Ice, silence and emperor penguins.
Empire Antarctica recounts the fourteen months Gavin Francis spent as the doctor at the British Halley base-camp in Antarctica.
The book describes the camp’s activities during the changing seasons, from the days of 24-hour daylight in high summer to the perpetual dark of deepest winter, then back again. I particularly liked the way Francis makes Antarctica seem like a real place, where ordinary people go to work in challenging conditions, rather than some mythological land fit only for heroes.
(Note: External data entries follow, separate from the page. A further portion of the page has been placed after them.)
Ltac every_run :=
  unfold_py;
  repeat (split_step; cbv beta iota zeta; cbn [st_world st_globals]);
  unfold outcome, events, final; cbn [fst snd].

(** X3.  However the library answers: when [use_pipeline] fails, no
    generated text has been printed; standard output holds the first
    heading alone, or the first heading and 'Ergebnis:'. *)
Theorem failed_pipeline_prints_headings_only (s : state W) (e : exn) :
  outcome (use_pipeline L s) = inl e ->
  stdout (events (use_pipeline L s)) = "=== Pipeline-Ansatz ===" +:+ nl
  \/ stdout (events (use_pipeline L s))
     = "=== Pipeline-Ansatz ===" +:+ nl +:+ "Ergebnis:" +:+ nl.
Proof.
  every_run; intros Hfail; try discriminate Hfail;
    first [left; reflexivity | right; reflexivity].
Qed.


(** X5.  The no-gradient context is always left: in every run of
    [use_direct_model], also one in which [generate] or a step around it
    raises, the contexts entered are the contexts left, and there is at
    most one. *)
Theorem no_grad_is_always_left (s : state W) :
  entered (events (use_direct_model L s))
    = exited (events (use_direct_model L s))
  /\ (length (entered (events (use_direct_model L s))) <= 1)%nat.
Proof.
  every_run; split; first [reflexivity | cbn; lia].
Qed.

(** X6.  Nothing is retried: whatever the library answers, [use_pipeline]
    calls into it at most twice (build the pipeline, run it) and
    [use_direct_model] at most six times (load tokenizer and model, encode,
    open the context, generate, decode). *)
Theorem runners_never_retry (s : state W) :
  (calls (events (use_pipeline L s)) <= 2)%nat
  /\ (calls (events (use_direct_model L s)) <= 6)%nat.
Proof.
  split; every_run; cbn; lia.
Qed.

End EveryRun.

(** A failing pipeline: only the heading is out. *)
Lemma failed_pipeline_prints_headings_only_witness :
  stdout (events (use_pipeline (Stub.lib (Some (Stub.OSError "offline")) None)
                    (State 0%nat stub_loaded)))
    = "=== Pipeline-Ansatz ===" +:+ nl
  \/ stdout (events (use_pipeline (Stub.lib (Some (Stub.OSError "offline")) None)
                       (State 0%nat stub_loaded)))
     = "=== Pipeline-Ansatz ===" +:+ nl +:+ "Ergebnis:" +:+ nl.
Proof.
  apply (failed_pipeline_prints_headings_only
           (Stub.lib (Some (Stub.OSError "offline")) None)
           (State 0%nat stub_loaded) (Stub.OSError "offline")).
  vm_compute. reflexivity.
Defined.


(** ** Invariants of every event *)

Section Always.

Context {W : Type} (L : library W) (P : event -> bool).

Lemma always_ret {A} (a : A) : always P (@ret W A a).
Proof. intros s. constructor. Qed.

Lemma always_raise {A} (e : exn) : always P (@raise W A e).
Proof. intros s. constructor. Qed.

Lemma always_load_global (name : string) : always P (@load_global W name).
Proof.
  intros s. unfold load_global, events.
  destruct (st_globals s !! name); constructor.
Qed.

Lemma always_ask (r : request) :
  (forall a, P (EReq r a) = true) -> always P (ask L r).
Proof.
  intros Hr s. unfold ask, events.
  destruct (lib_respond L r (st_world s)) as [a w]. cbn.
  repeat constructor. apply Hr.
Qed.

Lemma always_print (args : list pyval) :
  (forall text, P (EPrint text) = true) -> always P (print L args).
Proof. intros Hp s. repeat constructor. apply Hp. Qed.

Lemma always_tell (ev : event) : P ev = true -> always P (@tell W ev).
Proof. intros Hev s. repeat constructor. exact Hev. Qed.

Lemma always_bind {A B} (c : M W A) (k : A -> M W B) :
  always P c -> (forall a, always P (k a)) -> always P (bind c k).
Proof.
  intros Hc Hk s. specialize (Hc s). unfold bind, events in *.
  destruct (c s) as [[[e|a] s1] t1]; cbn in *; [exact Hc|].
  specialize (Hk a s1). unfold events in Hk.
  destruct (k a s1) as [[r2 s2] t2]. cbn in *.
  apply Forall_app. split; assumption.
Qed.

Lemma always_with_ctx {A} (cm : pyval) (body : M W A) :
  P (EEnter cm) = true -> P (EExit cm) = true ->
  always P body -> always P (with_ctx L cm body).
Proof.
  intros Hin Hout Hb s. unfold with_ctx, events.
  set (s0 := State _ _). specialize (Hb s0). unfold events in Hb.
  destruct (body s0) as [[r1 s1] t1]. cbn in *.
  constructor; [exact Hin|]. apply Forall_app. split; [exact Hb|].
  repeat constructor. exact Hout.
Qed.

Lemma always_try_except {A} (body : M W A) (handler : exn -> M W A) :
  always P body -> (forall e, always P (handler e)) ->
  always P (try_except body handler).
Proof.
  intros Hb Hh s. specialize (Hb s). unfold try_except, events in *.
  destruct (body s) as [[[e|a] s1] t1]; cbn in *; [|exact Hb].
  destruct (exn_is_Exception e); [|exact Hb].
  specialize (Hh e s1). unfold events in Hh.
  destruct (handler e s1) as [[r2 s2] t2]. cbn in *.
  apply Forall_app. split; assumption.
Qed.

Lemma always_subscript_int (v : pyval) (i : Z) :
  (forall a, P (EReq (RGetItem v (PInt i)) a) = true) ->
  always P (subscript_int L v i).
Proof.
  intros Hr s.
  destruct (subscript_int_trace L v i s) as [-> | [a ->]]; repeat constructor.
  apply Hr.
Qed.

Lemma always_subscript_str (v : pyval) (k : string) :
  (forall a, P (EReq (RGetItem v (PStr k)) a) = true) ->
  always P (subscript_str L v k).
Proof.
  intros Hr s.
  destruct (subscript_str_trace L v k s) as [-> | [a ->]]; repeat constructor.
  apply Hr.
Qed.

End Always.

(** Take a computation apart along its statements. *)
Ltac always_steps :=
  repeat first
    [ apply always_bind; [|intro]
    | apply always_try_except; [|intro]
    | apply always_with_ctx; [reflexivity | reflexivity |]
    | apply always_ask; intro; reflexivity
    | apply always_print; intro; reflexivity
    | apply always_tell; reflexivity
    | apply always_subscript_int; intro; reflexivity
    | apply always_subscript_str; intro; reflexivity
    | apply always_load_global
    | apply always_ret
    | apply always_raise ].

Section Reads.

Context {W : Type} (L : library W).

(** X7.  What a runner may ask of the library is fixed by its text: in no
    run does [use_pipeline] or [use_direct_model] import anything, call a
    function of the script, or read a library object elsewhere than at the
    attributes from_pretrained, no_grad, generate, eos_token_id, decode and
    the keys 0, 'generated_text', 'input_ids'. *)
Theorem runners_read_fixed_names (d : deffn) (s : state W) :
  Forall (fun ev => runner_event ev = true) (events (body_of L d s)).
Proof.
  revert s. change (always runner_event (body_of L d)).
  destruct d; cbn [body_of]; [unfold use_pipeline | unfold use_direct_model];
    cbv zeta; always_steps.
Qed.

Lemma runner_never_imports (d : deffn) : always no_import (body_of L d).
Proof.
  destruct d; cbn [body_of]; [unfold use_pipeline | unfold use_direct_model];
    cbv zeta; always_steps.
Qed.

Lemma call_global_never_imports (name : string) :
  always no_import (call_global L name).
Proof.
  unfold call_global. apply always_bind; [apply always_load_global|].
  intros f. destruct f; always_steps. apply runner_never_imports.
Qed.

Lemma entry_point_never_imports : always no_import (entry_point L).
Proof.
  unfold entry_point.
  apply always_bind; [always_steps | intros _].
  apply always_bind; [|intros _];
    (apply always_try_except;
     [apply call_global_never_imports | intros e; always_steps]).
Qed.

End Reads.

Section Boundaries.

Context {W : Type} (L : library W).






End Boundaries.



Section ModuleBody.

Context {W : Type} (L : library W).

Lemma no_import_not_import (t : trace) (ev : event) :
  Forall (fun ev => no_import ev = true) t -> In ev t -> is_import ev = true ->
  False.
Proof.
  intros Hall Hin Himp. rewrite Forall_forall in Hall.
  apply list_elem_of_In in Hin. apply Hall in Hin.
  unfold no_import in Hin. rewrite Himp in Hin. discriminate Hin.
Qed.

Ltac unfold_module :=
  unfold run_module, import_from, import_module, bind_names, store_global,
    ask, bind, ret.

(** X11.  The imports stand outside the failure boundaries: an import
    that fails, of transformers, of one of the three names taken from it or
    of torch, ends the module with that exception, whatever [__name__] is;
    by then nothing has been printed and no runner has been called. *)
Theorem failed_import_is_not_caught
    (inv : invocation) (s : state W) (r : request) (e : exn) :
  In (EReq r (inl e)) (events (run_module L inv s)) ->
  is_import (EReq r (inl e)) = true ->
  outcome (run_module L inv s) = inl e
  /\ stdout (events (run_module L inv s)) = ""
  /\ invoked (events (run_module L inv s)) = [].
Proof.
  unfold_module. split_requests L;
    try (unfold outcome, events; cbn [fst snd app In];
         intros Hin _;
         repeat (destruct Hin as [Hin|Hin]; [try discriminate Hin|]);
         [injection Hin as <- <-; repeat split; reflexivity | destruct Hin]).
  destruct (String.eqb (inv_name inv) "__main__").
  - match goal with
    | |- context [entry_point L ?st] =>
        pose proof (entry_point_never_imports L st) as Hnone;
        destruct (entry_point L st) as [[r' s'] t']
    end.
    unfold outcome, events in *. cbn [fst snd app In] in *.
    intros Hin Himp.
    repeat (destruct Hin as [Hin|Hin]; [discriminate Hin|]).
    destruct (no_import_not_import _ _ Hnone Hin Himp).
  - unfold outcome, events. cbn [fst snd app In].
    intros Hin _.
    repeat (destruct Hin as [Hin|Hin]; [discriminate Hin|]).
    destruct Hin.
Qed.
Francis does not, however, miss the opportunity to write about the former heroes of Antarctic exploration that inspired his visit: the likes of Robert Scott, Ernest Shackleton, Apsley Cherry-Garrard, and Edward Wilson. I was pleased to see Wilson receive due recognition, having become something of a fan of his since his name popped up during my research into the history of grouse disease for my book On the Moor. As a self-confessed Darwin groupie, I was delighted to read in Empire Antarctica that, on one reconnaissance mission during the summer of 1902–3, Scott, Shackleton and Wilson kept themselves entertained by reading aloud from On the Origin of Species. It was Wilson who inspired and took part in a dangerous three-man mission to collect eggs from the Cape Crozier emperor penguin rookery in 1911. The harrowing events of the expedition were later described by Cherry-Garrard in his classic book, The Worst Journey in the World.
Emperor penguins feature aplenty in Francis’s book too. The Halley base-camp is situated near a large penguin rookery, and Francis takes several opportunities to pay them visits.
An entertaining and educational read.